I’d been standing in line for two hours, and as is usually the case, my queue mates and I had reached that level of self-revealing chatter that should be reserved for friends. Having heard that one must declare support for El Donald before entering the rally, I presented myself as an Independent with Libertarian leanings. A staunch pre-bridgegate Christie supporter, I was now torn between Paul and Trump. I tried to ask more than answer because it was clear that my cover still wasn’t red enough for this room.

The line was finally moving. I used the security check point as an opportunity to separate myself from the folks I’d inadvertently bonded with.

Now through the metal detector, I headed straight to the back of the room where I could take a deep breath and get my bearings. I watched as the front of the room filled. Attendance was close to 1400. I heard that no one was turned away.

Wayne Allyn RootThe warm-up act began. The emcee was a guy named Wayne Allyn Root, a conservative talk radio personality with a long history in the Libertarian Party. In fact, after a failed bid to be the 2008 presidential nominee, he settled for the VP spot on the ticket.

The initial vibe was lack luster and a bit on the boring side. As I moved around the room, I realized that the lack of luster was likely attributable to two things: First, a majority of those in attendance were over 60 years old. I’d say a good 25 percent were over 70 years old. It was a very geriatric crowd. Secondly, many were likely just plain ol’ worn out from standing in line for over two hours.

Several speakers came and went followed by the Pledge of Allegiance and the National Anthem. I participated in both as I always do, and I felt a surge of camaraderie with my fellow Americans. After all, I thought, we can disagree, even sharply, but we are all Americans. We rise and fall together, and surely no one wants to plummet.

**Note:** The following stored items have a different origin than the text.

(** * HGCalAnalysis/python/NtupleDataFormat.py: the ntuple adaptor layer

    A shallow embedding of the adaptor classes of NtupleDataFormat.py
    ([_Collection], [_Object], [HGCalNtuple], [Event] and the concrete
    RecHit/SimCluster/LayerCluster/Trackster classes) over a model of the
    part of ROOT's TTree interface that the module calls.

    Python objects that alias the one TTree (every view keeps [self._tree])
    are modelled by passing the tree state explicitly: a read takes the
    tree as it is at the moment of the read, [LoadTree] and [GetEntry]
    return the new tree. Python exceptions are the [Raise] results of an
    error monad. *)

From Stdlib Require Import ZArith QArith Lia Ascii String.
From stdpp Require Import base gmap strings list pretty sorting.

Set Warnings "-register-all".
Local Open Scope string_scope.
Local Open Scope Z_scope.

(** ** Python values and exceptions *)

(** What a branch of the tree holds for one entry, as PyROOT hands it to
    Python: an integer, a float (kept as a rational, no arithmetic is done
    on it), or a std::vector of such values. Python gets a number by value.
    An element that is itself a vector it gets as a proxy, a reference to
    the place of that element in the tree's buffer: [VRef branch path] is
    the proxy of the element reached from branch [branch] by the positions
    of [path]. The stored entries and the buffer hold plain values. *)
Inductive pyval : Type :=
| VInt (z : Z)
| VFloat (q : Q)
| VVec (elems : list pyval)
| VRef (branch : string) (path : list nat).

(** The exceptions the module can raise or let through. [Exception] is the
    bare [raise Exception(msg)] of [_Object._checkIsValid]; the others come
    from attribute lookup, subscripting, string formatting and the use of a
    null ROOT object. *)
Inductive exn : Type :=
| Exception (msg : string)
| AttributeError (name : string)
| IndexError
| TypeError
| ReferenceError.

Inductive result (A : Type) : Type :=
| Ok (a : A)
| Raise (e : exn).
Arguments Ok {A} a.
Arguments Raise {A} e.

Definition bind {A B : Type} (m : result A) (k : A -> result B) : result B :=
  match m with
  | Ok a => k a
  | Raise e => Raise e
  end.

Notation "x <- m ;; k" := (bind m (fun x => k))
  (at level 100, m at next level, right associativity).

(** ** The TTree collaborator (ROOT, outside the repository) *)

(** One stored entry: [nbytes] is what [GetEntry] returns for it (the number
    of bytes read; 0 or negative for an entry that cannot be read), [values]
    the branch values it holds. *)
Record Entry : Type := mkEntry {
  nbytes : Z;
  values : gmap string pyval
}.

Root returned to the mic. I was over this pre-show stuff, so I scanned the room for a good vantage point from which to capture the main event. Then I heard Root call for WAR! – not on ISIS, “Islamist Terrorists” or North Korea. No, the war Root was calling for was on me, and all those like me – liberals, progressives, the pro-choice and the anti-war, the gun safety advocates and the climate change activists, the ones who believe that all Americans deserve a living wage, and those who understand that Mexican immigrants aren’t the problem.

Yep, I was the enemy.

My stomach sank, did I hear him right? Well, I had the recording. I’d listen later. I stopped and focused. For the next few minutes, Root ranted and the rhetoric was fierce as he quoted Churchill’s We Shall Never Surrender speech. He then informed the crowd, “That, Ladies and Gentlemen, is how you fight to win, with every fiber in your body, with every ounce of courage, with heart and spirit and will.” With increasing fervor came the call to action, “We must fight with the power of relentless, we must never, ever, ever give up or give in, we must fight to the end to save this country…”

Root continued, listing grievance after grievance, and the crowd went nuts, cheering and fist-pumping the air. I was now unnerved.

I looked around at my fellow Americans and wondered why they might see war as preferable to cooperation. As I tried to process, the time had come. The big cheese was about to take center stage. The lights dimmed, and a video introduction appeared on the screens. I was glad that it was dark. I needed those few moments to compose myself.